Ramazan dönemini pandemi ile birlikte geçirdiğimiz için sağlıklı ve dengeli beslenmemize her zamankinden daha çok dikkat etmemiz gerekir. Zindeliğimizi ve bağışıklığımızı desteklemek için değişen rutinlerimize göre beslenmemizde bazı değişimler yapmalıyız. Özellikle protein ihtiyacını destekleyen hayvansal kaynaklı besinlere alternatif olabilecek yüksek lif ve protein oranına sahip hububatlara ve bakliyatlara sofralarımızda daha sık yer vermemiz gerekir.
- İftarda ve sahurda yenilen besinlerin besin değeri yüksek olmalıdır. Çünkü gün boyunca alamadığımız besin öğeleri vardır. Doğru besinlerle, bu besin öğelerini karşılamamıza yardımcı olan sahur öğününü mutlaka yapmamız gerekir.
- Sahurda, içerdiği kaliteli ve yüksek protein olan yumurta ile yapılan omlet, menemen yanında az yağlı peynir ve tahıllı ekmek tüketilebilir. En zengin besin grubu olan kuru baklagiller ise hem tok tutar hem yüksek posa içerir. Yeşil mercimekli veya nohutlu salata, mercimek çorbası yanında yeşil salata tüketebilirsiniz. Ayrıca gün içerisinde tok kalmada sorun yaşayan kişiler ise kuru baklagilleri tercih etmelidir.

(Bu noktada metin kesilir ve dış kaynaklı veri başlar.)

(** The threshold of the label of a non-negative score is the largest
    threshold of the table that the score reaches. *)
Theorem label_for_largest_threshold (score : Z) :
  0 <= score ->
  exists th : Z,
    In (th, label_for score) LABELS /\ th <= score /\
    forall th' lab', In (th', lab') LABELS -> th' <= score -> th' <= th.
Proof.
  intros H0. unfold label_for, LABELS. cbn [first_label].
  destruct (Z.leb_spec 90 score); [exists 90; split; [simpl; tauto|]; split; [lia|];
    intros th' lab' Hin _; simpl in Hin;
    repeat (destruct Hin as [Hin|Hin]; [injection Hin as <- _; lia|]); contradiction|].
  destruct (Z.leb_spec 80 score); [exists 80; split; [simpl; tauto|]; split; [lia|];
    intros th' lab' Hin Hle; simpl in Hin;
    repeat (destruct Hin as [Hin|Hin]; [injection Hin as <- _; lia|]); contradiction|].
  destruct (Z.leb_spec 70 score); [exists 70; split; [simpl; tauto|]; split; [lia|];
    intros th' lab' Hin Hle; simpl in Hin;
    repeat (destruct Hin as [Hin|Hin]; [injection Hin as <- _; lia|]); contradiction|].
  destruct (Z.leb_spec 60 score); [exists 60; split; [simpl; tauto|]; split; [lia|];
    intros th' lab' Hin Hle; simpl in Hin;
    repeat (destruct Hin as [Hin|Hin]; [injection Hin as <- _; lia|]); contradiction|].
  destruct (Z.leb_spec 0 score); [|lia].
  exists 0; split; [simpl; tauto|]; split; [lia|].
  intros th' lab' Hin Hle; simpl in Hin;
    repeat (destruct Hin as [Hin|Hin]; [injection Hin as <- _; lia|]); contradiction.
Qed.

(** Below every threshold the loop ends without a label and the function
    falls back on the lowest one. *)
Lemma label_for_negative (score : Z) :
  score < 0 -> first_label score LABELS = None /\ label_for score = "Needs work".
Proof.
  intros H. unfold label_for, LABELS. cbn [first_label].
  repeat match goal with |- context [Z.leb ?a score] =>
    destruct (Z.leb_spec a score); [lia|] end.
  split; reflexivity.
Qed.

End Labels.

Lemma label_for_largest_threshold_witness :
  exists th : Z, In (th, App.label_for 85) App.LABELS /\ th <= 85.
Proof.
  destruct (label_for_largest_threshold 85) as (th & Hin & Hle & _).
  - lia.
  - exists th. split; assumption.
Defined.

(** ** [make_scores]: missing weights, floors, and what follows it *)

Section MakeScores.
Import Scoring.

Variable BeautifulSoup : string -> soup.

Lemma weighted_sum_missing (breakdown weights : gmap string Q) (keys : list string)
    (acc : Q) (k : string) :
  In k keys -> weights !! k = None -> weighted_sum breakdown weights keys acc = None.
Proof.
  revert acc. induction keys as [|k' keys IH]; intros acc Hin Hk; [contradiction|].
  cbn [weighted_sum]. destruct Hin as [->|Hin].
  - rewrite Hk. destruct (breakdown !! k); reflexivity.
  - destruct (breakdown !! k') as [b|]; [|reflexivity].
    destruct (weights !! k') as [w|]; [|reflexivity].
    cbn. apply IH; assumption.
Qed.

Lemma weighted_sum_present (breakdown weights : gmap string Q) (keys : list string)
    (acc : Q) :
  (forall k, In k keys -> is_Some (breakdown !! k)) ->
  (forall k, In k keys -> is_Some (weights !! k)) ->
  is_Some (weighted_sum breakdown weights keys acc).
Proof.
  revert acc. induction keys as [|k' keys IH]; intros acc Hb Hw; [cbn; eauto|].
  cbn [weighted_sum].
  destruct (Hb k' (or_introl eq_refl)) as [b ->].
  destruct (Hw k' (or_introl eq_refl)) as [w ->]. cbn.
  apply IH; intros k Hk; [apply Hb | apply Hw]; right; assumption.
Qed.

(** The breakdown built by [make_scores]. *)
Lemma breakdown_has_keys (t c l r a : Q) (k : string) :
  In k breakdown_keys ->
  is_Some ((<["Accessibility" := a]>
              (<["Responsive" := r]>
                 (<["Layout & Structure" := l]>
                    (<["Color & Contrast" := c]>
                       (<["Typography" := t]> (∅ : gmap string Q)))))) !! k).
Proof.
  unfold breakdown_keys. simpl.
  intros [<-|[<-|[<-|[<-|[<-|[]]]]]]; simplify_map_eq; eauto.
Qed.

(** [make_scores] fails exactly when one of the five category keys is
    missing from the weights: the lookup [weights[k]] raises. *)
Theorem make_scores_fails_iff_weight_missing
    (pil_image : sampled_image) (html : string) (weights : gmap string Q) :
  make_scores BeautifulSoup pil_image html weights = None
  <-> exists k, In k breakdown_keys /\ weights !! k = None.
Proof.
  unfold make_scores.
  destruct (analyze_image_colors pil_image) as [contrast diversity].
  destruct (analyze_typography BeautifulSoup html) as [ts tm].
  destruct (analyze_layout BeautifulSoup html) as [ls lm].
  destruct (analyze_responsive html) as [rs rm].
  destruct (analyze_accessibility BeautifulSoup html) as [acs am].
  set (bd := <["Accessibility" := inject_Z acs]> _).
  split.
  - intros Hnone.
    destruct (decide (Forall (fun k => is_Some (weights !! k)) breakdown_keys)) as [Hall|Hnot].
    + exfalso. rewrite Forall_forall in Hall.
      destruct (weighted_sum_present bd weights breakdown_keys 0) as [total Ht].
      * intros k Hk. apply breakdown_has_keys. assumption.
      * intros k Hk. apply Hall. apply list_elem_of_In. assumption.
      * rewrite Ht in Hnone. discriminate.
    + apply not_Forall_Exists in Hnot; [|intros k; apply _].
      apply Exists_exists in Hnot. destruct Hnot as (k & Hk & Hn).
      exists k. split; [apply list_elem_of_In; assumption|].
      destruct (weights !! k) eqn:E; [|reflexivity].
      exfalso. apply Hn. rewrite E. eauto.
  - intros (k & Hk & Hn).
    rewrite (weighted_sum_missing bd weights breakdown_keys 0 k Hk Hn). reflexivity.
Qed.

End MakeScores.

Section Floors.
Import Scoring.

Variable BeautifulSoup : string -> soup.

Lemma len_nonneg {A : Type} (l : list A) : 0 <= len l.
Proof. unfold len. lia. Qed.

Lemma inject_Z_nonneg (z : Z) : 0 <= z -> (0 <= inject_Z z)%Q.
Proof. intros H. change 0%Q with (inject_Z 0). rewrite <- Zle_Qle. assumption. Qed.

Lemma analyze_typography_floor (html : string) :
  (40 <= fst (analyze_typography BeautifulSoup html))%Q.
Proof.
  unfold analyze_typography. cbn [fst].
  set (hd := len _). set (sz := len (find_all_by sel_inline_size _)).
  assert (H1 : (0 <= Qmin 20 (inject_Z (hd * 3)))%Q).
  { apply Q.min_glb; [discriminate|]. apply inject_Z_nonneg.
    pose proof (len_nonneg (find_all_by (fun n => is_heading_name (name_of n))
                              (BeautifulSoup html))). fold hd in H. lia. }
  assert (H2 : (0 <= Qmin 20 (inject_Z sz * 0.5))%Q).
  { apply Q.min_glb; [discriminate|].
    pose proof (inject_Z_nonneg sz (len_nonneg _)). lra. }
  eapply Qle_trans; [|apply Q.le_max_r].
  apply Q.min_glb; [discriminate|].
  destruct (find_name "h1" _), (find_name "h2" _); lra.
Qed.

Lemma analyze_layout_floor (html : string) :
  40 <= fst (analyze_layout BeautifulSoup html).
Proof.
  unfold analyze_layout. cbn [fst].
  pose proof (len_nonneg (find_all_by sel_grid_flex (BeautifulSoup html))).
  pose proof (len_nonneg (find_all_by is_section (BeautifulSoup html))).
  lia.
Qed.

Lemma analyze_responsive_floor (html : string) :
  (40 <= fst (analyze_responsive html))%Q.
Proof.
  unfold analyze_responsive. cbn [fst].
  set (k := Z.of_nat _ + Z.of_nat _).
  assert (H2 : (0 <= Qmin 35 (inject_Z k * 0.5))%Q).
  { apply Q.min_glb; [discriminate|].
    assert (0 <= k) by (unfold k; lia).
    pose proof (inject_Z_nonneg k ltac:(assumption)). lra. }
  eapply Qle_trans; [|apply Q.le_max_r].
  apply Q.min_glb; [discriminate|].
  destruct (Str.contains "viewport" _); lra.
Qed.

Lemma analyze_accessibility_floor (html : string) :
  40 <= fst (analyze_accessibility BeautifulSoup html).
Proof.
  unfold analyze_accessibility. cbn [fst].
  set (alts := find_all_name "img" (BeautifulSoup html)).
  set (w := len (List.filter (get_truthy "alt") alts)).
  set (b := len _ + len _).
  assert (Hb : 0 <= b) by (unfold b, len; lia).
  assert (Hq : (0 <= inject_Z w / inject_Z (Z.max 1 (len alts)) * 30)%Q).
  { assert (Hm : 0 < Z.max 1 (len alts)) by lia.
    destruct (Z.max 1 (len alts)) as [|p|p]; try lia.
    assert (0 <= w) by apply len_nonneg.
    unfold Qle, Qdiv, Qmult, Qinv, inject_Z. simpl. lia. }
  assert (Hx : (40 <= 40 + Qmin 30 (inject_Z w / inject_Z (Z.max 1 (len alts)) * 30)
                      + inject_Z (Z.min 30 b))%Q).
  { assert ((0 <= Qmin 30 (inject_Z w / inject_Z (Z.max 1 (len alts)) * 30))%Q)
      by (apply Q.min_glb; [discriminate | assumption]).
    pose proof (inject_Z_nonneg (Z.min 30 b) ltac:(lia)). lra. }
  rewrite py_int_nonneg_floor by lra.
  assert (40 <= Qfloor (40 + Qmin 30 (inject_Z w / inject_Z (Z.max 1 (len alts)) * 30)
                        + inject_Z (Z.min 30 b))).
  { change 40 with (Qfloor 40). apply Qfloor_resp_le. exact Hx. }
  lia.
Qed.

(** On every page and every image the four HTML sub-scores are at least
    40, so with the weights that [analyze] passes the overall score is
    between 31 and 100 and [make_scores] never fails. *)
Theorem make_scores_app_weights_range (pil_image : sampled_image) (html : string) :
  exists (overall : Z) (breakdown : gmap string Q) (meta : Meta),
    make_scores BeautifulSoup pil_image html App.WEIGHTS = Some (overall, breakdown, meta) /\
    31 <= overall <= 100.
Proof.
  unfold make_scores.
  destruct (analyze_image_colors pil_image) as [contrast diversity].
  pose proof (analyze_typography_floor html) as Ft.
  pose proof (analyze_layout_floor html) as Fl.
  pose proof (analyze_responsive_floor html) as Fr.
  pose proof (analyze_accessibility_floor html) as Fa.
  pose proof (analyze_typography_range BeautifulSoup html) as Rt.
  pose proof (analyze_layout_range BeautifulSoup html) as Rl.
  pose proof (analyze_responsive_range html) as Rr.
  pose proof (analyze_accessibility_range BeautifulSoup html) as Ra.
  pose proof (color_score_range (contrast * 180 + diversity * 40)) as Rc.
  destruct (analyze_typography BeautifulSoup html) as [ts tm].
  destruct (analyze_layout BeautifulSoup html) as [ls lm].
  destruct (analyze_responsive html) as [rs rm].
  destruct (analyze_accessibility BeautifulSoup html) as [acs am].
  cbn [fst] in *.
  set (cs := py_int (Qmin 100 (Qmax 0 (contrast * 180 + diversity * 40)))) in *.
  set (bd := <["Accessibility" := inject_Z acs]> _).
  assert (Ht : bd !! "Typography" = Some ts) by (subst bd; by simplify_map_eq).
  assert (Hc : bd !! "Color & Contrast" = Some (inject_Z cs)) by (subst bd; by simplify_map_eq).
  assert (Hl : bd !! "Layout & Structure" = Some (inject_Z ls)) by (subst bd; by simplify_map_eq).
  assert (Hr : bd !! "Responsive" = Some rs) by (subst bd; by simplify_map_eq).
  assert (Ha : bd !! "Accessibility" = Some (inject_Z acs)) by (subst bd; by simplify_map_eq).
  rewrite (weighted_sum_five bd App.WEIGHTS ts (inject_Z cs) (inject_Z ls) rs (inject_Z acs)
             0.22 0.22 0.22 0.18 0.16 Ht Hc Hl Hr Ha
             eq_refl eq_refl eq_refl eq_refl eq_refl).
  cbv beta iota delta [mbind option_bind].
  eexists _, bd, _. split; [reflexivity|].
  apply inject_Z_range in Rc, Rl, Ra.
  assert (Fl' : (40 <= inject_Z ls)%Q) by (change 40%Q with (inject_Z 40); rewrite <- Zle_Qle; lia).
  assert (Fa' : (40 <= inject_Z acs)%Q) by (change 40%Q with (inject_Z 40); rewrite <- Zle_Qle; lia).
  set (total := (0 + ts * 0.22 + inject_Z cs * 0.22 + inject_Z ls * 0.22 + rs * 0.18
                 + inject_Z acs * 0.16)%Q).
  assert (Hlo : (31 <= total)%Q) by (unfold total; lra).
  assert (Hhi : (total <= 100)%Q) by (unfold total; lra).
  rewrite py_int_nonneg_floor by lra. split.
  - change 31 with (Qfloor 31). apply Qfloor_resp_le. exact Hlo.
  - change 100 with (Qfloor 100). apply Qfloor_resp_le. exact Hhi.
Qed.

- Sahura kalkamayan kişiler ise en azından yatmadan önce 1 kase yoğurt veya 1 su bardağı süt yanında taze meyve ve ceviz, badem, fındık gibi besinler tüketebilir.
- İftarda öncelikle midemizi yormamaya özen gösterelim. Öncelikle hem çorba hem kahvaltılıkları birlikte tüketmeyelim ve birini tercih edelim. Çorbanızı veya kahvaltılıklar ile iftarınızı açtıktan sonra bir süre dinlenin ve yemeğe öyle geçin. Ana yemeklerde ise sebze yemekleri, kuru baklagil yemekleri, ızgara, haşlama et, tavuk, balık tüketebilirsiniz. Kızartmalar ve hamur işleri gibi hem midenizi yoran hem de şekerinizi ani yükselten yiyecekleri mümkün olduğunca tüketmeyin.
- Yemek sonrası, limon dilimleri ekleyerek sindirim dostu olan nane çayı veya hazmı kolaylaştıran rezene, kimyon, kişniş ile yapılan bitki çayları tüketebilirsiniz. Çay, kahve gibi kafeinli içeceklerin tüketimini sınırlandırılmalıdır. Çünkü bu tür içecekler, sıvı kaybına neden olduğu gibi uyku düzenini de bozmaktadır.
- Hem yavaşlayan bağırsak hareketlerinize yardımcı olmak hem de kan şekerinizi, tansiyonunuzu dengelemek için iftardan sonra 45 dakika temposuz yürüyüşler yapın.
- Beslenme düzenindeki değişikliklere bağlı olarak oluşabilecek kabızlığı önlemek için lif oranı yüksek yiyecekler tercih edilmelidir. Mercimek, nohut, kuru fasulye gibi kuru baklagiller, kepekli tahıllar ve tam buğday ekmeği, sebzeler ve salata tercih edilmelidir. Ara öğünlerde ise kuru meyveler, ceviz, fındık, badem gibi tercih edilebilir. Keten tohumunu, çörek otunu, chia tohumunu yoğurdunuza veya salatalarınıza ekleyebilirsiniz.
- İftardan sahura kadar yeterli sıvıyı almalıyız ve su tüketiminize dikkat etmeliyiz. Ayrıca, terle kaybettiğimiz mineralleri kazanabilmek için maden suyu tüketebilirsiniz. Maden suyunu ayran, cacık gibi içeceklerle birlikte de içebilirsiniz. Gün içerisinde yüksek performanslı bir iş yapan kişiler, mutlaka iftar ve sahur arasında yeterli su tüketiminizi yapmalısınız.
- İftar sonrası tatlı tercihine dikkat edelim, ağır hamur tatlıları yerine güllaç, muhallebi, sütlaç gibi sütlü tatlılar veya meyve tatlıları tercih edilmelidir. Sütlü tatlılar tüketebileceğimiz tatlılarda olsa porsiyon ve tüketim sıklığına dikkat edelim. Haftada 1 gün sütlü tatlı yeterlidir. Tatlılarınızı iftardan 1,5-2 saat sonra tüketelim. Haftada 1 günden daha fazla tatlı isteğimiz oluyorsa taze meyve, kuru meyve veya şekersiz yapılmış hoşaf, komposto tüketebilirsiniz.
- Yemeklerin pişirme yöntemleri de önemlidir. Midenizi rahatsız etmemek ve fazla kalori almamak için kızartma ve kavurma gibi işlemler yapmayalım.